▸ **RECORDED DATA**:
▼

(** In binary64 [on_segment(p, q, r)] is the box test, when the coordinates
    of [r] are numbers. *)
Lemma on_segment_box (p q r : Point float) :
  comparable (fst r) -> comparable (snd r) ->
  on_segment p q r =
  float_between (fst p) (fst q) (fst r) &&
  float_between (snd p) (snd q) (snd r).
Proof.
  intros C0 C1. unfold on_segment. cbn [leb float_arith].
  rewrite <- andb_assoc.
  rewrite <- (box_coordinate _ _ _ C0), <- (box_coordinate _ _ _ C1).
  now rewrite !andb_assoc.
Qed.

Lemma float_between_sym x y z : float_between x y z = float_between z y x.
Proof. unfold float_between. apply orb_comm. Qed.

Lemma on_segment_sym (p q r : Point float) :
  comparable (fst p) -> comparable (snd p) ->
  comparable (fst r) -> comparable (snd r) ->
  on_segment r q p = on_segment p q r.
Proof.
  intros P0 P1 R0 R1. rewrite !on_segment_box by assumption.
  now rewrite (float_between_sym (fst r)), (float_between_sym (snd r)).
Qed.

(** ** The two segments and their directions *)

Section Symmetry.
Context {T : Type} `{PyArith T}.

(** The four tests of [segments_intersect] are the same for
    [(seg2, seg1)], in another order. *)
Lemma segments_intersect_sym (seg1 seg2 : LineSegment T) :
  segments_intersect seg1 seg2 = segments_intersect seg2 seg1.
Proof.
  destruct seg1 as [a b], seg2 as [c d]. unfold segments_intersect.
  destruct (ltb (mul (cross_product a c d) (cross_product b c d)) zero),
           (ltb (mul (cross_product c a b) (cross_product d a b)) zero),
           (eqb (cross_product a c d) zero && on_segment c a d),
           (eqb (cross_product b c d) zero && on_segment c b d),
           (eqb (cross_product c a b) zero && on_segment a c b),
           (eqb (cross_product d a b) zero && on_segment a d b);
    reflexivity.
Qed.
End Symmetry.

▲

Write out exactly the lines from the beginning of the material above through the line with "float_between (fst p) (fst q) (fst r) &&", including both and omitting all others.

(** In binary64 [on_segment(p, q, r)] is the box test, when the coordinates
    of [r] are numbers. *)
Lemma on_segment_box (p q r : Point float) :
  comparable (fst r) -> comparable (snd r) ->
  on_segment p q r =
  float_between (fst p) (fst q) (fst r) &&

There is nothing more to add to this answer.